There was almost no part of Selke’s property that wasn’t touched in some way by Carlow and his team. Not just moving earth, but also moving trees and planting sod. That’s the obvious part of the job, but there’s also the other part. The fun of it for Carlow is working with his clients to take an idea and bring it to fruition. Someone like Selke, who had specific notions about what she wanted, is ideal. “It’s rewarding to be able to help her facilitate her vision. You can make something look great, but it also has to function, and that’s a key part of what we do.”
413-281-4869
[email protected]

Simon Chennells
Horticulturist, March Hare Farm
Simon Chennells understands that a lot of his work is going to have a delayed reaction.

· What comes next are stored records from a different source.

(* ===== verification/StoreMessages.v ===== *)
(** The durable mailbox: the message operations of
    [CoordinationStore for SqliteSessionStore] in
    src/sylvander-runtime/src/storage/coordination.rs.

    A message is claimed under a lease that its epoch fences, delivered by
    [finish_message_claim] or, together with the receipt of its one turn, by
    [prepare_message_turn], and acknowledged by its recipient. *)

From S2P Require Import Prelude Graph Instance Store.
From S2P Require Membership Topology Route Mailbox.
From stdpp Require Import base tactics gmap strings list sorting relations.
From Stdlib Require Import ZArith Lia.

Import Mailbox.
Import Delivery.

Definition load_message (d : db) (id : CoordinationMessageId) : option CoordinationMessage :=
  msg <$> messages d !! id.
Definition load_message_turn (d : db) (id : CoordinationMessageId) : option AgentMessageTurn :=
  turns d !! id.

(** The columns an operation may change. *)
Definition put_message (m : CoordinationMessage) (s : MessageDeliveryState) (attempts rev now : Z) :
    CoordinationMessage := {|
  message_id := message_id m;
  session_id := session_id m;
  sender_instance_id := sender_instance_id m;
  recipient_instance_id := recipient_instance_id m;
  task_id := task_id m;
  kind := kind m;
  payload := payload m;
  topology_revision := topology_revision m;
  route := route m;
  max_hops := max_hops m;
  state := s;
  delivery_attempts := attempts;
  revision := rev;
  expires_at := expires_at m;
  created_at := created_at m;
  updated_at := now;
|}.

(** [UPDATE coordination_messages SET ... WHERE message_id=? AND ...] *)
Definition update_messages (d : db) (id : CoordinationMessageId) (guard : message_row → bool)
    (f : message_row → message_row) : Z * db :=
  match messages d !! id with
  | Some r => if guard r then (1%Z, set_messages d (<[id := f r]> (messages d))) else (0%Z, d)
  | None => (0%Z, d)
  end.

(** [enqueue_message] *)
Definition enqueue_message (d : db) (m : CoordinationMessage)
    (membership : Membership.SessionMembership) (topology : Topology.SessionTopology) (now : Z) :
    tx unit :=
  _ <- invalid (validate_new m topology membership now);;
  match load_message d (message_id m) with
  | Some existing => Err (MessageConflict (message_id m) None (Some (revision existing)))
  | None =>
      bail topology_revision_of d (session_id m) != Some (topology_revision m) with Invalid;;
      _ <- checked_i64 (topology_revision m);;
      bail match task_id m with
           | Some t => bool_decide (Store.tasks d !! t = None)
           | None => false
           end with Store;;
      Ok (tt, set_messages d (<[message_id m := {|
        msg := put_message m Pending 0 0 (updated_at m);
        lease_owner := None; row_lease_epoch := 0; row_lease_expires_at := None |}]>
        (messages d)))
  end.

(** [state='pending' OR (state='claimed' AND lease_expires_at<=now)] *)
Definition lease_free (r : message_row) (now : Z) : bool :=
  (state (msg r) == Pending)
  || (state (msg r) == Claimed)
     && match row_lease_expires_at r with Some e => (e <=? now)%Z | None => false end.

Definition deliverable (r : message_row) (recipient : AgentInstanceId) (now : Z) : bool :=
  (recipient_instance_id (msg r) == recipient) && (now <? expires_at (msg r))%Z
  && lease_free r now.

(** [ORDER BY created_at, message_id] *)
Definition older (a b : message_row) : bool :=
  (created_at (msg a) <? created_at (msg b))%Z
  || (created_at (msg a) =? created_at (msg b))%Z
     && string_le (message_id (msg a)) (message_id (msg b)).

Definition ordered_messages (d : db) (select : message_row → bool) : list message_row :=
  stable_sort older (filter (λ r, select r = true) ((map_to_list (messages d)).*2)).

(** [claim_message] *)
Definition claim_message (d : db) (recipient : AgentInstanceId) (now lease_seconds : Z) :
    tx (option MessageClaim) :=
  bail (lease_seconds =? 0)%Z || (MAX_MESSAGE_LEASE_SECONDS <? lease_seconds)%Z with Invalid;;
  match ordered_messages d (λ r, deliverable r recipient now) with
  | [] => Ok (None, d)
  | r :: _ =>
      let id := message_id (msg r) in
      let rev := revision (msg r) in
      epoch <- checked_u64 (row_lease_epoch r);;
      next_epoch <- next_u64 epoch;;
      revision_ <- checked_u64 rev;;
      next_revision <- next_u64 revision_;;
      attempts <- checked_u32 (delivery_attempts (msg r));;
      next_attempts <- next_u32 attempts;;
      lease_delta <- ok_or (i64_of_u64 lease_seconds) Invalid;;
      lease_expires_at <- ok_or (checked_add_i64 now lease_delta) Invalid;;
      _ <- checked_i64 next_epoch;;
      _ <- checked_i64 next_revision;;
      let '(changed, d) := update_messages d id
        (λ r, (revision (msg r) =? rev)%Z && lease_free r now)
        (λ r, {| msg := put_message (msg r) Claimed next_attempts next_revision now;
                 lease_owner := Some recipient; row_lease_epoch := next_epoch;
                 row_lease_expires_at := Some lease_expires_at |}) in
      bail negb (changed =? 1)%Z with MessageConflict id (Some rev) None;;
      message <- ok_or (load_message d id) Store;;
      Ok (Some {| message := put_message message Claimed (delivery_attempts message)
                               (revision message) (updated_at message);
                  lease_epoch := next_epoch; lease_expires_at := lease_expires_at |}, d)
  end.

(** [lease_expires_at > now] *)
Definition lease_live (r : message_row) (now : Z) : bool :=
  match row_lease_expires_at r with Some e => (now <? e)%Z | None => false end.

(** A row after its lease columns are cleared. *)
Definition release (r : message_row) (s : MessageDeliveryState) (rev now : Z) : message_row := {|
  msg := put_message (msg r) s (delivery_attempts (msg r)) rev now;
  lease_owner := None;
  row_lease_epoch := row_lease_epoch r;
  row_lease_expires_at := None;
|}.

(** [finish_message_claim] *)
Definition finish_message_claim (d : db) (id : CoordinationMessageId)
    (recipient : AgentInstanceId) (epoch : Z) (next_state : MessageDeliveryState) (now : Z) :
    tx CoordinationMessage :=
  bail negb (can_transition_to Claimed next_state) with Invalid;;
  let current_revision := revision <$> load_message d id in
  next_revision <- ok_or (rev ← current_revision; checked_add u64_max rev 1)
    (MessageConflict id None None);;
  _ <- checked_i64 next_revision;;
  _ <- checked_i64 epoch;;
  let '(changed, d) := update_messages d id
    (λ r, (state (msg r) == Claimed) && (lease_owner r == Some recipient)
          && (row_lease_epoch r =? epoch)%Z && lease_live r now)
    (λ r, release r next_state next_revision now) in
  bail negb (changed =? 1)%Z with MessageConflict id current_revision current_revision;;
  message <- ok_or (load_message d id) Store;;
  Ok (message, d).

(** The uniqueness constraint and the foreign keys of a new receipt. *)
Definition receipt_rejected (d : db) (session : SessionId) (recipient : AgentInstanceId)
    (turn : string) : bool :=
  bool_decide (Exists (λ t, mt_session_id t = session ∧ turn_id t = turn)
    ((map_to_list (turns d)).*2))
  || negb (has_instance d session recipient).

(** [prepare_message_turn] *)
Definition prepare_message_turn (d : db) (claim : MessageClaim) (turn : string) (now : Z) :
    tx (CoordinationMessage * AgentMessageTurn) :=
  let m := message claim in
  bail trim_is_empty turn || (256 <? String.length turn)%nat with Invalid;;
  match load_message_turn d (message_id m) with
  | Some existing =>
      stored <- ok_or (load_message d (message_id m)) Store;;
      if (mt_session_id existing == session_id m)
         && (mt_recipient_instance_id existing == recipient_instance_id m)
         && (turn_id existing == turn)
         && ((state stored == Delivered) || (state stored == Acknowledged))
      then Ok (stored, existing, d)
      else Err Invalid
  | None =>
      next_revision <- next_u64 (revision m);;
      _ <- checked_i64 next_revision;;
      _ <- checked_i64 (lease_epoch claim);;
      _ <- checked_i64 (revision m);;
      let '(changed, d) := update_messages d (message_id m)
        (λ r, (state (msg r) == Claimed)
              && (recipient_instance_id (msg r) == recipient_instance_id m)
              && (row_lease_epoch r =? lease_epoch claim)%Z
              && (revision (msg r) =? revision m)%Z && lease_live r now)
        (λ r, release r Delivered next_revision now) in
      bail negb (changed =? 1)%Z with MessageConflict (message_id m) (Some (revision m)) None;;
      bail receipt_rejected d (session_id m) (recipient_instance_id m) turn with Store;;
      let receipt := {|
        mt_message_id := message_id m; mt_session_id := session_id m;
        mt_recipient_instance_id := recipient_instance_id m; turn_id := turn;
        mt_created_at := now |} in
      let d := set_turns d (<[message_id m := receipt]> (turns d)) in
      stored <- ok_or (load_message d (message_id m)) Store;;
      loaded <- ok_or (load_message_turn d (message_id m)) Store;;
      Ok (stored, loaded, d)
  end.

(** [acknowledge_message] *)
Definition acknowledge_message (d : db) (id : CoordinationMessageId)
    (recipient : AgentInstanceId) (expected_revision now : Z) : tx CoordinationMessage :=
  current <- ok_or (load_message d id) (MessageConflict id (Some expected_revision) None);;
  bail negb (revision current =? expected_revision)%Z
    with MessageConflict id (Some expected_revision) (Some (revision current));;
  bail (recipient_instance_id current != recipient)
       || negb (can_transition_to (state current) Acknowledged) with Invalid;;
  next_revision <- next_u64 (revision current);;
  _ <- checked_i64 next_revision;;
  _ <- checked_i64 (revision current);;
  let '(changed, d) := update_messages d id
    (λ r, (recipient_instance_id (msg r) == recipient) && (state (msg r) == Delivered)
          && (revision (msg r) =? revision current)%Z)
    (λ r, {| msg := put_message (msg r) Acknowledged (delivery_attempts (msg r))
                      next_revision now;
             lease_owner := lease_owner r; row_lease_epoch := row_lease_epoch r;
             row_lease_expires_at := row_lease_expires_at r |}) in
  bail negb (changed =? 1)%Z with MessageConflict id (Some (revision current)) None;;
  message <- ok_or (load_message d id) Store;;
  Ok (message, d).

(** The delivered messages of a recipient with the receipts of their turns. *)
Fixpoint with_receipts (d : db) (rs : list message_row) :
    res (list (CoordinationMessage * AgentMessageTurn)) SessionStoreError :=
  match rs with
  | [] => Ok []
  | r :: rs =>
      receipt <- ok_or (load_message_turn d (message_id (msg r))) Store;;
      rest <- with_receipts d rs;;
      Ok ((msg r, receipt) :: rest)
  end.

(** [recoverable_message_turns] *)
Definition recoverable_message_turns (d : db) (recipient : AgentInstanceId) :
    res (list (CoordinationMessage * AgentMessageTurn)) SessionStoreError :=
  with_receipts d (ordered_messages d (λ r,
    (recipient_instance_id (msg r) == recipient) && (state (msg r) == Delivered))).

(** [recoverable_message_recipients] *)
Definition recoverable_message_recipients (d : db) (now : Z) : list AgentInstanceId :=
  stable_sort string_le (elements (list_to_set (C := gset string)
    ((λ r, recipient_instance_id (msg r)) <$> filter (λ r,
      (now <? expires_at (msg r))%Z && ((state (msg r) == Delivered) || lease_free r now) = true)
      ((map_to_list (messages d)).*2)))).

(** * Invariant *)

(** A row is under its key, its lease columns are set exactly while it is
    claimed (the [CHECK] of the schema), and its epoch counts its claims. *)
Record row_inv (id : CoordinationMessageId) (r : message_row) : Prop := {
  ri_key : message_id (msg r) = id;
  ri_claimed : state (msg r) = Claimed →
    lease_owner r = Some (recipient_instance_id (msg r)) ∧ is_Some (row_lease_expires_at r);
  ri_released : state (msg r) ≠ Claimed → lease_owner r = None ∧ row_lease_expires_at r = None;
  ri_epoch : (0 ≤ row_lease_epoch r)%Z ∧ row_lease_epoch r = delivery_attempts (msg r);
  ri_revision : (0 ≤ revision (msg r) ≤ i64_max)%Z;
}.

Definition has_turn_state (r : message_row) : Prop :=
  state (msg r) = Delivered ∨ state (msg r) = Acknowledged.

Record messages_ok (d : db) : Prop := {
  mo_rows : ∀ id r, messages d !! id = Some r → row_inv id r;
  mo_turns : ∀ id t, turns d !! id = Some t → mt_message_id t = id ∧
    ∃ r, messages d !! id = Some r ∧ has_turn_state r ∧
      mt_recipient_instance_id t = recipient_instance_id (msg r);
}.

(** One committed change of a message: it keeps its envelope, gains one
    revision, and is claimed again or moves along the lifecycle. *)
Record message_step (r r' : message_row) : Prop := {
  ms_envelope : message_id (msg r') = message_id (msg r) ∧
    session_id (msg r') = session_id (msg r) ∧
    sender_instance_id (msg r') = sender_instance_id (msg r) ∧
    recipient_instance_id (msg r') = recipient_instance_id (msg r) ∧
    task_id (msg r') = task_id (msg r) ∧ payload (msg r') = payload (msg r) ∧
    route (msg r') = route (msg r) ∧ expires_at (msg r') = expires_at (msg r) ∧
    created_at (msg r') = created_at (msg r) ∧ kind (msg r') = kind (msg r) ∧
    topology_revision (msg r') = topology_revision (msg r) ∧
    max_hops (msg r') = max_hops (msg r);
  ms_revision : revision (msg r') = (revision (msg r) + 1)%Z;
  ms_state : can_transition_to (state (msg r)) (state (msg r')) = true ∨
    (state (msg r) = Claimed ∧ state (msg r') = Claimed);
  ms_epoch : row_lease_epoch r' = (row_lease_epoch r
    + if decide (state (msg r') = Claimed) then 1 else 0)%Z;
}.

(** The messages and receipts before and after an operation: rows are added
    or changed by one step, receipts are only added. *)
Record mail_step (d d' : db) : Prop := {
  ml_rows : ∀ id, match messages d !! id, messages d' !! id with
    | None, _ => True
    | Some _, None => False
    | Some r, Some r' => r' = r ∨ message_step r r'
    end;
  ml_turns : turns d ⊆ turns d';
}.

Lemma mail_step_refl d : mail_step d d.
Proof. split; [|done]. intros id. destruct (messages d !! id); [by left|done]. Qed.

That’s the thing about working with trees: they grow, slowly. So, when a client has a certain idea in mind for their property, and he puts a young tree into a specific place, he knows that it might take some time for the client to really see the fruits of his labor. Maybe even a lot of time.

The South African native first moved to the Berkshires to manage the Blantyre resort in Lenox. He met his wife, Kate, there, and the two eventually moved back to his homeland, where he fell into his family’s botany business. When the couple returned to the Berkshires, Chennells had a new career that he loved. “A lot of my clientele will find me sitting on their sofas, just staring at something, because I’m trying to envision what will work,” he says. “I’ve got a good ability to put myself in their place. Here, so much of it is about the view, and highlighting its beauty. Making it more impactful.”
[email protected]

Aaron Girgenti
Stonemason
Some people talk about how their trade is in their blood. For Aaron Girgenti, that’s pretty close to literal. Girgenti is a third-generation stonemason, following in the footsteps of his father and grandfather. For the Girgentis, bricklaying and masonry is just part of life in the Berkshires. “My uncles were all bricklayers and masons, too,” Girgenti says. “I started in about the seventh grade. I loved working with my grandfather. He really nurtured it in me.”

Nurturing is an odd word to use when it comes to working with stone, but feels apt for what Girgenti has done on Selke’s property. The garden planters are built from bluestone, which also makes up the patio around the pool and the 36-inch Rumford fireplace on the deck. Some would look at the work Girgenti does, crafting brick and stone and giving it a life of its own, and see it as an artistic endeavor. Don’t count him as one of them. “I see it as more math than art,” he says with a laugh. “There’s an equation to making it all fit, and if you follow certain formulas, you can’t go wrong. But if people want to call it art, I’m just happy I get to make a living at it.”